*** DATASET EXCERPTS ***

(** C40: Every valid HTTP/1 head is accepted: what a client writes (a token
    method, an origin-form target, field lines "name: value" with one host and
    an unambiguous framing) is parsed back as exactly its method, target and
    fields, the head ends where it was written, and the body is framed as the
    fields say, whatever follows it and whatever vector routines scan it. *)
Theorem h1_head_roundtrip method target http10 fs rest req maxHeaderBytes maxHeaderCount : bytes_ok (requestHead method target http10 fs ++ rest) -> q_Headers req = [] ->
  isH1Token method = true -> plain target -> SP ∉ target -> znth target 0 = slash -> Forall fieldGood fs -> framingOk http10 fs ->
  zlen fs <= effectiveCount maxHeaderCount -> zlen (requestHead method target http10 fs) <= effectiveBytes maxHeaderBytes + 2 ->
  exists h q, parseHead (requestHead method target http10 fs ++ rest) req maxHeaderBytes maxHeaderCount = Some (h, q) /\ acceptedHead h /\
    headerEnd h = zlen (requestHead method target http10 fs) /\ q_Method q = method /\ q_RawPath q = target /\ q_Path q = sanitizeSplitPath (splitPathQuery target).1 /\ q_Headers q = fs /\
    chunkedEncoding h = existsb (named (str "transfer-encoding")) fs /\ hasContentLength h = existsb (named (str "content-length")) fs /\
    (forall fr, mayFrame fs fr -> fr = framingOf h) /\
    closeConn h = existsb (fun f => named (str "connection") f && asksClose f) fs || (http10 && negb (existsb (fun f => named (str "connection") f && asksKeepAlive f) fs)).
Proof.
  intros Hok Hq Hm Hp Hs H0 Hf Hframing Hc Hb. pose proof (framingOk_conflict http10 fs Hframing) as Hnc. destruct Hframing as (Hte & Hone & Hhosts & _). set (line := method ++ SP :: target ++ SP :: (if http10 then str "HTTP/1.0" else str "HTTP/1.1")). destruct (requestLine_render method target http10 req Hm Hp Hs H0) as [Hpl (req' & absolute & -> & [Hq' _] & Hl' & Hk)]. fold line in Hpl, Hk.
  set (after := concat (map (fun l => l ++ [CR; LF]) (map fieldLine fs)) ++ [CR; LF] ++ rest). assert (Edata : requestHead method target http10 fs ++ rest = line ++ CR :: LF :: after) by (unfold requestHead; fold line; unfold after; rewrite <- !app_assoc; done).
  assert (Elen : zlen (requestHead method target http10 fs) = zlen line + 2 + foldr (fun l n => zlen l + 2 + n) 0 (map fieldLine fs) + 2) by (unfold requestHead; fold line; rewrite !zlen_app, lines_length; change (zlen [CR; LF]) with 2; clear; lia).
  assert (Ecut : cutLine (requestHead method target http10 fs ++ rest) = CutLine line after) by (rewrite Edata; by apply cut_render). destruct (parse_verdict _ req maxHeaderBytes maxHeaderCount Hok) as [_ HV]. rewrite (HV line after _ _ Ecut (headLines_render fs rest Hf)). unfold verdict. rewrite Hk.
  assert (R0 : fieldsRead [] (startState req')) by (apply fieldsRead_start; by rewrite Hq').
  destruct (good_lines fs Hf) as [Hlines Hvalid].
  destruct (judge_lines (effectiveBytes maxHeaderBytes) (effectiveCount maxHeaderCount) http10 None (map fieldLine fs) fs rest (zlen (requestHead method target http10 fs ++ rest)) Hlines Hvalid (startState req') (zlen line + 2) [] R0) as (s' & R' & L' & _ & ->); [change (zlen (@nil field)) with 0; clear - Hc; lia | clear - Hb Elen; lia |]. cbn [app s_req startState] in *. destruct R' as [R1 R2 R3 R4 R5 R6 R7 R8 R9 R10 R11]. rewrite Hl' in L'. unfold lineOf in L'. injection L' as M1 M2 M3 M4 M5.
  assert (Ebad : s_badTE s' = false).
  { rewrite R5. apply not_true_is_false. intros Ex. apply existsb_exists in Ex as (f & Hin & Hx). apply andb_true_iff in Hx as [Hx1 Hx2]. rewrite Forall_forall in Hte. rewrite (Hte f) in Hx2; [done | by apply list_elem_of_In | done]. }
  assert (Ech : s_chunked s' = existsb (named (str "transfer-encoding")) fs) by (pose proof (existsb_split (named (str "transfer-encoding")) isChunked fs) as Hx; rewrite <- R4, <- R5, Ebad, orb_false_r in Hx; exact (eq_sym Hx)).
  unfold headEnd. rewrite Ebad. cbn [orb]. assert (E1 : s_chunked s' && (s_hasContentLength s' || http10) = false) by (apply not_true_is_false; intros Hx; apply andb_true_iff in Hx as [Hx1 Hx2]; rewrite Ech in Hx1; destruct (Hone Hx1) as [H1 H2]; rewrite R6, H1, H2 in Hx2; discriminate Hx2). rewrite E1. rewrite R2.
  assert (E2 : (1 <? hosts fs) || ((hosts fs =? 0) && negb http10) = false) by (clear - Hhosts; destruct Hhosts as [-> | [-> ->]]; done). rewrite E2. eexists _, _. split; [reflexivity |].
  assert (Hn0 : 0 <= s_contentLength s') by (destruct (decide (s_contentLength s' < 0)) as [Hneg | Hpos]; [by destruct (Hnc (R11 Hneg)) | clear - Hpos; lia]).
  assert (Hfr : forall fr, mayFrame fs fr -> fr = if s_chunked s' then ChunkedBody else if s_hasContentLength s' then LengthBody (s_contentLength s') else NoBody).
  { rewrite Ech, R6. intros fr [f Hin Hx | f Hin Hx | Hx1 Hx2].
    - assert (existsb (named (str "transfer-encoding")) fs = true) as -> by (apply existsb_exists; exists f; split; [by apply list_elem_of_In | done]). rewrite Forall_forall in Hte. by rewrite (Hte f Hin Hx).
    - assert (Hex : existsb (named (str "content-length")) fs = true) by (apply existsb_exists; exists f; split; [by apply list_elem_of_In | done]). rewrite Hex. destruct (existsb (named (str "transfer-encoding")) fs) eqn:Et; [destruct (Hone eq_refl) as [Hy _]; congruence |]. specialize (R7 Hn0). rewrite Forall_forall in R7. by rewrite (R7 f Hin Hx).
    - by rewrite Hx1, Hx2. }
  unfold framingOf. cbn [headerEnd chunkedEncoding hasContentLength closeConn contentLength]. assert (Hq1 : forall b : bool, q_Headers (if b then set_expect (s_req s') h1ExpectNone else s_req s') = fs /\ lineOf (if b then set_expect (s_req s') h1ExpectNone else s_req s') = lineOf (s_req s')) by (intros []; done).
  destruct (Hq1 http10) as [Q1 Q2]. unfold lineOf in Q2. injection Q2 as N1 N2 N3 N4 N5. cbn [q_Method q_RawPath q_Path q_Headers set_aliases]. rewrite Q1, N1, N3, N5, M1, M3, M5, R9, R10. split_and!; try done.
Qed.

End Scans.

(** ** Concrete heads *)

Definition demo_fields : list field := [(str "Host", str "a.b"); (str "Content-Length", str "3"); (str "connection", str "Close")].
Definition demo_head : bytes := requestHead (str "POST") (str "/a/../b?x=1") false demo_fields.
Abbreviation plainParse := (parseH1RequestHead false firstH1SpecialSWAR h1HeaderLineSWAR).

Lemma swar_first : forall p, bytes_ok p -> avx2ScanMinLen <= zlen p -> firstH1SpecialSWAR p = firstH1SpecialSWAR p.
Proof. done. Qed.
Lemma swar_line : forall p, bytes_ok p -> avx2ScanMinLen <= zlen p -> h1HeaderLineSWAR p = h1HeaderLineSWAR p.
Proof. done. Qed.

***

» WHAT IS NEEDED
Return all the lines shown above, precisely as they stand.

» EXERCISE OUTPUT
(** C40: Every valid HTTP/1 head is accepted: what a client writes (a token
    method, an origin-form target, field lines "name: value" with one host and
    an unambiguous framing) is parsed back as exactly its method, target and
    fields, the head ends where it was written, and the body is framed as the
    fields say, whatever follows it and whatever vector routines scan it. *)
Theorem h1_head_roundtrip method target http10 fs rest req maxHeaderBytes maxHeaderCount : bytes_ok (requestHead method target http10 fs ++ rest) -> q_Headers req = [] ->
  isH1Token method = true -> plain target -> SP ∉ target -> znth target 0 = slash -> Forall fieldGood fs -> framingOk http10 fs ->
  zlen fs <= effectiveCount maxHeaderCount -> zlen (requestHead method target http10 fs) <= effectiveBytes maxHeaderBytes + 2 ->
  exists h q, parseHead (requestHead method target http10 fs ++ rest) req maxHeaderBytes maxHeaderCount = Some (h, q) /\ acceptedHead h /\
    headerEnd h = zlen (requestHead method target http10 fs) /\ q_Method q = method /\ q_RawPath q = target /\ q_Path q = sanitizeSplitPath (splitPathQuery target).1 /\ q_Headers q = fs /\
    chunkedEncoding h = existsb (named (str "transfer-encoding")) fs /\ hasContentLength h = existsb (named (str "content-length")) fs /\
    (forall fr, mayFrame fs fr -> fr = framingOf h) /\
    closeConn h = existsb (fun f => named (str "connection") f && asksClose f) fs || (http10 && negb (existsb (fun f => named (str "connection") f && asksKeepAlive f) fs)).
Proof.
  intros Hok Hq Hm Hp Hs H0 Hf Hframing Hc Hb. pose proof (framingOk_conflict http10 fs Hframing) as Hnc. destruct Hframing as (Hte & Hone & Hhosts & _). set (line := method ++ SP :: target ++ SP :: (if http10 then str "HTTP/1.0" else str "HTTP/1.1")). destruct (requestLine_render method target http10 req Hm Hp Hs H0) as [Hpl (req' & absolute & -> & [Hq' _] & Hl' & Hk)]. fold line in Hpl, Hk.
  set (after := concat (map (fun l => l ++ [CR; LF]) (map fieldLine fs)) ++ [CR; LF] ++ rest). assert (Edata : requestHead method target http10 fs ++ rest = line ++ CR :: LF :: after) by (unfold requestHead; fold line; unfold after; rewrite <- !app_assoc; done).
  assert (Elen : zlen (requestHead method target http10 fs) = zlen line + 2 + foldr (fun l n => zlen l + 2 + n) 0 (map fieldLine fs) + 2) by (unfold requestHead; fold line; rewrite !zlen_app, lines_length; change (zlen [CR; LF]) with 2; clear; lia).
  assert (Ecut : cutLine (requestHead method target http10 fs ++ rest) = CutLine line after) by (rewrite Edata; by apply cut_render). destruct (parse_verdict _ req maxHeaderBytes maxHeaderCount Hok) as [_ HV]. rewrite (HV line after _ _ Ecut (headLines_render fs rest Hf)). unfold verdict. rewrite Hk.
  assert (R0 : fieldsRead [] (startState req')) by (apply fieldsRead_start; by rewrite Hq').
  destruct (good_lines fs Hf) as [Hlines Hvalid].
  destruct (judge_lines (effectiveBytes maxHeaderBytes) (effectiveCount maxHeaderCount) http10 None (map fieldLine fs) fs rest (zlen (requestHead method target http10 fs ++ rest)) Hlines Hvalid (startState req') (zlen line + 2) [] R0) as (s' & R' & L' & _ & ->); [change (zlen (@nil field)) with 0; clear - Hc; lia | clear - Hb Elen; lia |]. cbn [app s_req startState] in *. destruct R' as [R1 R2 R3 R4 R5 R6 R7 R8 R9 R10 R11]. rewrite Hl' in L'. unfold lineOf in L'. injection L' as M1 M2 M3 M4 M5.
  assert (Ebad : s_badTE s' = false).
  { rewrite R5. apply not_true_is_false. intros Ex. apply existsb_exists in Ex as (f & Hin & Hx). apply andb_true_iff in Hx as [Hx1 Hx2]. rewrite Forall_forall in Hte. rewrite (Hte f) in Hx2; [done | by apply list_elem_of_In | done]. }
  assert (Ech : s_chunked s' = existsb (named (str "transfer-encoding")) fs) by (pose proof (existsb_split (named (str "transfer-encoding")) isChunked fs) as Hx; rewrite <- R4, <- R5, Ebad, orb_false_r in Hx; exact (eq_sym Hx)).
  unfold headEnd. rewrite Ebad. cbn [orb]. assert (E1 : s_chunked s' && (s_hasContentLength s' || http10) = false) by (apply not_true_is_false; intros Hx; apply andb_true_iff in Hx as [Hx1 Hx2]; rewrite Ech in Hx1; destruct (Hone Hx1) as [H1 H2]; rewrite R6, H1, H2 in Hx2; discriminate Hx2). rewrite E1. rewrite R2.
  assert (E2 : (1 <? hosts fs) || ((hosts fs =? 0) && negb http10) = false) by (clear - Hhosts; destruct Hhosts as [-> | [-> ->]]; done). rewrite E2. eexists _, _. split; [reflexivity |].
  assert (Hn0 : 0 <= s_contentLength s') by (destruct (decide (s_contentLength s' < 0)) as [Hneg | Hpos]; [by destruct (Hnc (R11 Hneg)) | clear - Hpos; lia]).
  assert (Hfr : forall fr, mayFrame fs fr -> fr = if s_chunked s' then ChunkedBody else if s_hasContentLength s' then LengthBody (s_contentLength s') else NoBody).
  { rewrite Ech, R6. intros fr [f Hin Hx | f Hin Hx | Hx1 Hx2].
    - assert (existsb (named (str "transfer-encoding")) fs = true) as -> by (apply existsb_exists; exists f; split; [by apply list_elem_of_In | done]). rewrite Forall_forall in Hte. by rewrite (Hte f Hin Hx).
    - assert (Hex : existsb (named (str "content-length")) fs = true) by (apply existsb_exists; exists f; split; [by apply list_elem_of_In | done]). rewrite Hex. destruct (existsb (named (str "transfer-encoding")) fs) eqn:Et; [destruct (Hone eq_refl) as [Hy _]; congruence |]. specialize (R7 Hn0). rewrite Forall_forall in R7. by rewrite (R7 f Hin Hx).
    - by rewrite Hx1, Hx2. }
  unfold framingOf. cbn [headerEnd chunkedEncoding hasContentLength closeConn contentLength]. assert (Hq1 : forall b : bool, q_Headers (if b then set_expect (s_req s') h1ExpectNone else s_req s') = fs /\ lineOf (if b then set_expect (s_req s') h1ExpectNone else s_req s') = lineOf (s_req s')) by (intros []; done).
  destruct (Hq1 http10) as [Q1 Q2]. unfold lineOf in Q2. injection Q2 as N1 N2 N3 N4 N5. cbn [q_Method q_RawPath q_Path q_Headers set_aliases]. rewrite Q1, N1, N3, N5, M1, M3, M5, R9, R10. split_and!; try done.
Qed.

End Scans.

(** ** Concrete heads *)

Definition demo_fields : list field := [(str "Host", str "a.b"); (str "Content-Length", str "3"); (str "connection", str "Close")].
Definition demo_head : bytes := requestHead (str "POST") (str "/a/../b?x=1") false demo_fields.
Abbreviation plainParse := (parseH1RequestHead false firstH1SpecialSWAR h1HeaderLineSWAR).

Lemma swar_first : forall p, bytes_ok p -> avx2ScanMinLen <= zlen p -> firstH1SpecialSWAR p = firstH1SpecialSWAR p.
Proof. done. Qed.
Lemma swar_line : forall p, bytes_ok p -> avx2ScanMinLen <= zlen p -> h1HeaderLineSWAR p = h1HeaderLineSWAR p.
Proof. done. Qed.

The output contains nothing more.